Did the District Court abuse its discretion in restricting the
defendants' evidence relating to the victim's past sexual conduct?
Defendants contend that the court erred in precluding
additional witnesses from testifying about separate incidents in
which the victim engaged in consensual group sex or in consensual
sex with one of the defendants in the presence of at least one
other person. They contend that the court's preclusion of this
testimony was reversible error because it critically impaired them
from presenting their consent defense. They further claim that
such evidence was relevant and admissible pursuant to § 45-5-511,
MCA, and was intended to corroborate and bolster the defendants'
contentions that the sex was consensual.
The District Court allowed a great deal of evidence to be
introduced regarding the victim's past sexual activities. One
witness, Troy Jones, testified in detail about an incident at the
victim's sister's home in which the victim engaged in consensual
group sex acts with seven men. Lorenz testified about numerous
incidents when he and the victim engaged in consensual sexual
intercourse, with and without other participants. He also
testified concerning times when other persons were actually in the
residence where the sexual events occurred but were not involved in
7
the sexual conduct. Wing testified about the consensual sexual
intercourse that he and the victim engaged in on December 12, 1991,
prior to going to the party at Lorenz' house. He further testified
about numerous prior incidents when he and the victim engaged in
consensual sex acts.
Specifically, Wing testified about one incident in the fall of
1990, when he, the victim and Curt Rice (Rice) had driven to a
location near Sidney and he and the victim engaged in sexual
intercourse while Rice waited in the truck. He claimed that the
victim was anxious to "take them both on" but that Rice had
declined. Wing also testified that the victim had engaged in oral
sex with him in Rice's presence while they returned to town in
Wing's pickup truck after that sexual encounter.

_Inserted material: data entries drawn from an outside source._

(** X2.  [evaluate], [send_message] and [send_message_with_parameters] work
    on copies.  Provided the host callables change no instance or container
    that exists when they are called, neither does any of the three,
    whether it returns or raises: what existed before the call is the same
    after it, and the ["parameter"] slot is written into a dict that the
    call itself created. *)
Theorem engine_only_allocates fuel self message parameter h :
  allocated h (evaluate prim fuel self h) ∧
  allocated h (send_message prim fuel self message h) ∧
  allocated h (send_message_with_parameters prim fuel self message parameter h).
Proof.
  split_and!.
  - apply evaluate_allocated.
  - unfold send_message, send_message_with.
    destruct (_bfs_lookup h self message);
      first [apply evaluate_allocated|apply extends_refl|done].
  - unfold send_message_with_parameters.
    destruct (_bfs_lookup h self message) as [t| | |];
      [|apply extends_refl|done..].
    unfold bind. pose proof (copy_allocated t h) as Hca.
    destruct (copy t h) as [c h1| | |] eqn:Hc; try done.
    destruct (copy_fresh_slots t h c h1 Hc) as (oc & Hoc & Hfresh & Hext).
    unfold assign_slot. rewrite Hoc.
    destruct (dicts h1 !! slots oc) as [d|]; [|done].
    set (h2 := set_dicts h1 (<[slots oc := dict_set d "parameter" parameter]> (dicts h1))).
    assert (extends h h2) as Hext2.
    { destruct Hext as (Ho & Hd & Hp & Hm). repeat split; simpl; try done.
      destruct Hd as [k ->]. rewrite insert_app_r_alt by done. by apply prefix_app_r. }
    pose proof (evaluate_allocated fuel c h2) as He.
    destruct (evaluate prim fuel c h2); simpl in *; try done; by eapply extends_trans.
Qed.
End Allocation.

(** ** Slots and parents *)

Lemma dict_get_set_ne d k k' v : k ≠ k' → dict_get (dict_set d k v) k' = dict_get d k'.
Proof.
  intros Hne. induction d as [|[k0 v0] d IH]; simpl.
  - by rewrite decide_False.
  - destruct (decide (k0 = k)) as [->|Hne0]; simpl.
    + by rewrite !decide_False.
    + by rewrite IH.
Qed.

Lemma dict_keys_set d k v :
  dict_keys (dict_set d k v) = if decide (k ∈ dict_keys d) then dict_keys d else dict_keys d ++ [k].
Proof.
  unfold dict_keys. induction d as [|[k0 v0] d IH].
  - destruct (decide (k ∈ [].*1)) as [Hin|_]; [by apply elem_of_nil in Hin|done].
  - cbn [dict_set]. destruct (decide (k0 = k)) as [->|Hne0].
    + rewrite decide_True; [done|]. apply list_elem_of_here.
    + rewrite !fmap_cons, IH. simpl. destruct (decide (k ∈ d.*1)) as [Hin|Hnin].
      * rewrite decide_True; [done|]. by apply list_elem_of_further.
      * rewrite decide_False; [done|].
        intros [?|?]%elem_of_cons; congruence.
Qed.

Lemma dict_get_keys d k : is_Some (dict_get d k) ↔ k ∈ dict_keys d.
Proof.
  unfold dict_keys. induction d as [|[k0 v0] d IH]; simpl.
  - split; [by intros [? ?]|by intros ?%elem_of_nil].
  - destruct (decide (k0 = k)) as [->|Hne0].
    + split; [intros _; apply list_elem_of_here|eauto].
    + rewrite IH. split; [by apply list_elem_of_further|].
      intros [?|?]%elem_of_cons; [congruence|done].
Qed.

(** X3.  After [assign_slot name obj] the slot [name] of the receiver holds
    [obj], and a lookup of [name] from the receiver finds [obj] whatever its
    parents hold.  The receiver's other slots are as before, no instance,
    parent list or message list changes, an instance with another dict
    keeps its slots, and an instance that shares the receiver's dict sees
    the new slot too. *)
Theorem assign_slot_round_trip h self name obj o d :
  objs h !! self = Some o → dicts h !! slots o = Some d →
  ∃ h', assign_slot self name obj h = Ok () h' ∧
    slot_of h' self name = Some obj ∧
    _bfs_lookup h' self name = Found obj ∧
    (∀ name', name' ≠ name → slot_of h' self name' = slot_of h self name') ∧
    objs h' = objs h ∧ plists h' = plists h ∧ mlists h' = mlists h ∧
    (∀ b ob, objs h !! b = Some ob → slots ob ≠ slots o →
       slots_of h' b = slots_of h b) ∧
    (∀ b ob, objs h !! b = Some ob → slots ob = slots o →
       slot_of h' b name = Some obj).
Proof.
  intros Ho Hd.
  destruct (assign_slot_spec h self name obj o d Ho Hd)
    as (h' & Ha & Eo & Ep & Em & Hs & Hoth).
  exists h'. split_and!; try done.
  - unfold slot_of, slots_of. rewrite Eo, Ho. simpl. rewrite Hs. simpl. apply dict_get_set.
  - eapply bfs_lookup_direct; [by rewrite Eo|done|apply dict_get_set].
  - intros name' Hne. unfold slot_of, slots_of. rewrite Eo, Ho. simpl. rewrite Hs, Hd. simpl.
    by apply dict_get_set_ne.
  - intros b ob Hb Hne. unfold slots_of. rewrite Eo, Hb. simpl. by apply Hoth.
  - intros b ob Hb Heq. unfold slot_of, slots_of. rewrite Eo, Hb. simpl.
    rewrite Heq, Hs. simpl. apply dict_get_set.
Qed.

(** X4.  Assigning the same name twice keeps the later value, and the keys
    of the dict are those after the first assignment, in the same order: a
    name that was there keeps its place, a new one goes last. *)
Theorem assign_slot_overwrites h self name obj1 obj2 o d :
  objs h !! self = Some o → dicts h !! slots o = Some d →
  ∃ h1 h2, assign_slot self name obj1 h = Ok () h1 ∧
    assign_slot self name obj2 h1 = Ok () h2 ∧
    slot_of h2 self name = Some obj2 ∧
    keys_of h2 self = keys_of h1 self ∧
    keys_of h1 self =
      Some (if decide (name ∈ dict_keys d) then dict_keys d else dict_keys d ++ [name]).
Proof.
  intros Ho Hd.
  destruct (assign_slot_spec h self name obj1 o d Ho Hd)
    as (h1 & Ha & Eo & _ & _ & Hs & _).
  assert (objs h1 !! self = Some o) as Ho1 by by rewrite Eo.
  destruct (assign_slot_spec h1 self name obj2 o _ Ho1 Hs)
    as (h2 & Ha2 & Eo2 & _ & _ & Hs2 & _).
  exists h1, h2. unfold slot_of, keys_of, slots_of.
  rewrite Eo2, Ho1. simpl. rewrite Hs2, Hs. simpl.
  split_and!; try done.
  - apply dict_get_set.
  - f_equal. rewrite (dict_keys_set (dict_set d name obj1)).
    rewrite decide_True; [done|]. apply dict_get_keys. rewrite dict_get_set. eauto.
  - f_equal. apply dict_keys_set.
Qed.

Lemma assign_parent_slot_ok h self name obj o d ps :
  objs h !! self = Some o → dicts h !! slots o = Some d →
  plists h !! parent_slots o = Some ps →
  assign_parent_slot self name obj h
    = Ok () (Heap (objs h) (<[slots o := dict_set d name obj]> (dicts h))
                  (<[parent_slots o := ps ++ [obj]]> (plists h)) (mlists h)).
Proof.
  intros Ho Hd Hps. unfold assign_parent_slot, bind, assign_slot. rewrite Ho, Hd.
  unfold make_parent. simpl. rewrite Ho.
  rewrite list_lookup_insert_eq by (by eapply lookup_lt_Some).
  by rewrite dict_get_set, Hps.
Qed.

(** X5.  [assign_parent_slot name obj] succeeds on every receiver: the
    [make_parent] it ends with cannot miss the slot that its [assign_slot]
    has just written.  Afterwards the slot [name] holds [obj] and [obj] is
    the last entry of the parent list; the receiver's dict and parent list
    are the only things that change. *)
Theorem assign_parent_slot_spec h self name obj o d ps :
  objs h !! self = Some o → dicts h !! slots o = Some d →
  plists h !! parent_slots o = Some ps →
  ∃ h', assign_parent_slot self name obj h = Ok () h' ∧
    slot_of h' self name = Some obj ∧
    parent_slots_of h' self = Some (ps ++ [obj]) ∧
    objs h' = objs h ∧ mlists h' = mlists h ∧
    dicts h' = <[slots o := dict_set d name obj]> (dicts h) ∧
    plists h' = <[parent_slots o := ps ++ [obj]]> (plists h).
Proof.
  intros Ho Hd Hps. rewrite (assign_parent_slot_ok h self name obj o d ps Ho Hd Hps).
  eexists. split; [done|].
  unfold slot_of, parent_slots_of, slots_of. simpl. rewrite Ho. simpl.
  rewrite !list_lookup_insert_eq by (by eapply lookup_lt_Some). simpl.
  by rewrite dict_get_set.
Qed.

Lemma make_parent_ok h self name o d ps v :
  objs h !! self = Some o → dicts h !! slots o = Some d →
  plists h !! parent_slots o = Some ps → dict_get d name = Some v →
  make_parent self name h
    = Ok () (set_plists h (<[parent_slots o := ps ++ [v]]> (plists h))).
Proof. intros Ho Hd Hps Hg. unfold make_parent. by rewrite Ho, Hd, Hg, Hps. Qed.

(** X6.  Inheritance through [assign_parent_slot].  When a receiver with
    no parents and no slot [message] is given the parent [obj] under
    another name, and [obj] holds [message], a lookup of [message] from the
    receiver finds what [obj] holds, and [send_message] is the evaluation
    of it. *)
Theorem assign_parent_slot_inherits (prim : fid → addr → M value)
    h self name obj o d oo do message target fuel :
  objs h !! self = Some o → dicts h !! slots o = Some d →
  plists h !! parent_slots o = Some [] →
  objs h !! obj = Some oo → dicts h !! slots oo = Some do →
  message ≠ name → dict_get d message = None → dict_get do message = Some target →
  ∃ h', assign_parent_slot self name obj h = Ok () h' ∧
    _bfs_lookup h' self message = Found target ∧
    send_message prim fuel self message h' = evaluate prim fuel target h'.
Proof.
  intros Ho Hd Hps Hoo Hdo Hne Hg Hgo.
  pose proof (assign_parent_slot_ok h self name obj o d [] Ho Hd Hps) as Ha.
  set (h' := Heap _ _ _ _) in Ha.
  assert (objs h' = objs h) as Eo by done.
  assert (dicts h' = <[slots o := dict_set d name obj]> (dicts h)) as Ed by done.
  assert (plists h' = <[parent_slots o := [] ++ [obj]]> (plists h)) as Ep by done.
  clearbody h'.
  assert (slots oo ≠ slots o) as Hsl by (intros E; rewrite E in Hdo; congruence).
  assert (obj ≠ self) as Hobj by (intros ->; congruence).
  assert (_bfs_lookup h' self message = Found target) as Hl.
  { apply (bfs_lookup_intro h' message 2); [|done].
    erewrite bfs_loop_pass with (ps := [obj]) (d := dict_set d name obj);
      [|apply not_elem_of_empty|by rewrite Eo| | |].
    - rewrite app_nil_l, filter_cons, filter_nil.
      rewrite decide_True.
      + eapply bfs_loop_hit with (d := do); [|by rewrite Eo| |done].
        * intros [?%elem_of_singleton|?%elem_of_empty]%elem_of_union; done.
        * rewrite Ed. by rewrite list_lookup_insert_ne.
      + intros [?%elem_of_singleton|?%elem_of_empty]%elem_of_union; done.
    - rewrite Ed. apply list_lookup_insert_eq. by eapply lookup_lt_Some.
    - by rewrite dict_get_set_ne.
    - rewrite Ep. apply list_lookup_insert_eq. by eapply lookup_lt_Some. }
  exists h'. split_and!; [done..|].
  unfold send_message, send_message_with. by rewrite Hl.
Qed.

(** X7.  [make_parent] does not look whether the instance is a parent
    already: a second call for the same slot appends the same instance a
    second time.  The slots are untouched. *)
Theorem make_parent_twice h self name o d ps v :
  objs h !! self = Some o → dicts h !! slots o = Some d →
  plists h !! parent_slots o = Some ps → dict_get d name = Some v →
  ∃ h1 h2, make_parent self name h = Ok () h1 ∧ make_parent self name h1 = Ok () h2 ∧
    parent_slots_of h1 self = Some (ps ++ [v]) ∧
    parent_slots_of h2 self = Some (ps ++ [v; v]) ∧
    slots_of h2 self = Some d.
Proof.
  intros Ho Hd Hps Hg.
  rewrite (make_parent_ok h self name o d ps v Ho Hd Hps Hg).
  set (h1 := set_plists h (<[parent_slots o := ps ++ [v]]> (plists h))).
  assert (plists h1 !! parent_slots o = Some (ps ++ [v])) as Hps1
    by (apply list_lookup_insert_eq; by eapply lookup_lt_Some).
  exists h1. rewrite (make_parent_ok h1 self name o d (ps ++ [v]) v Ho Hd Hps1 Hg).
  eexists. split_and!; try done.
  - unfold parent_slots_of. simpl. rewrite Ho. done.
  - unfold parent_slots_of. simpl. rewrite Ho. simpl.
    rewrite list_lookup_insert_eq by (rewrite length_insert; by eapply lookup_lt_Some).
    by rewrite <- (assoc_L (++)).
  - unfold slots_of. simpl. by rewrite Ho.
Qed.

(** X8.  [make_parent] records the instance that the slot holds when it is
    called, not the slot: assigning another instance to the slot afterwards
    changes the slot and leaves the parent list as it was. *)
Theorem make_parent_keeps_promoted h self name obj' o d ps v :
  objs h !! self = Some o → dicts h !! slots o = Some d →
  plists h !! parent_slots o = Some ps → dict_get d name = Some v →
  ∃ h1 h2, make_parent self name h = Ok () h1 ∧
    assign_slot self name obj' h1 = Ok () h2 ∧
    slot_of h2 self name = Some obj' ∧
    parent_slots_of h2 self = Some (ps ++ [v]).
Proof.
  intros Ho Hd Hps Hg.
  rewrite (make_parent_ok h self name o d ps v Ho Hd Hps Hg).
  set (h1 := set_plists h (<[parent_slots o := ps ++ [v]]> (plists h))).
  destruct (assign_slot_spec h1 self name obj' o d Ho Hd)
    as (h2 & Ha & Eo & Ep & _ & Hs & _).
  exists h1, h2. unfold slot_of, slots_of, parent_slots_of. rewrite Eo, Ep. simpl.
  rewrite Ho. simpl. rewrite Hs. simpl.
  split_and!; try done; [apply dict_get_set|].
  apply list_lookup_insert_eq. by eapply lookup_lt_Some.
Qed.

Wing's counsel attempted to call Rice to testify about the
above-described specific events. Lorenz' counsel also attempted to
call other witnesses, whom he claimed could provide testimony about
the number of times the victim had sex with him in the presence of
others, when they first had consensual sexual intercourse and
various dates on which they had consensual sexual intercourse
including the first time they had consensual sex.
After allowing much of this testimony about the victim's past
sexual conduct, the District Court refused to admit the testimony
of additional witnesses concerning the victim's past sexual
conduct. Rulings on the admissibility of evidence are left to the
sound discretion of the district courts. State v. Stewart (1992),
253 Mont. 475, 479, 833 P.2d 1085, 1087. The scope of our review
8
for trial administration issues is the same. Steer Inc. v.
Department of Revenue (1990), 245 Mont. 470, 475, 803 P.2d 601,
604. Thus, the District Court could properly exclude evidence
which is relevant and admissible on other bases.
When Wing attempted to introduce Rice's testimony, the
District Court considered the arguments of both counsel and
concluded as follows:
THE COURT: Well, I still think we've gotten to the
point where that has been adequately shown, and to go
beyond that and start dragging these witnesses in is
going to be more prejudicial than it is probative.
She's admitted the prior contact. She's admitted
that it has occurred with more than one party present on
some occasions. The defendant [Wing] has testified that
it occurred. To start parading these people in is going
to be in effect putting the witness on trial, and that's
not what we're here for.
The statute allows examination of prior acts only
for the purpose outlined in the statute. Your argument
is as to contact with the defendant and to be used for
the purpose of showing consent.
She's admitted the prior contacts and that there was
consent, and I think that we're just stretching it out
too far to start dragging these people in and saying,
"Yeah, I was there, I was there, and I was there."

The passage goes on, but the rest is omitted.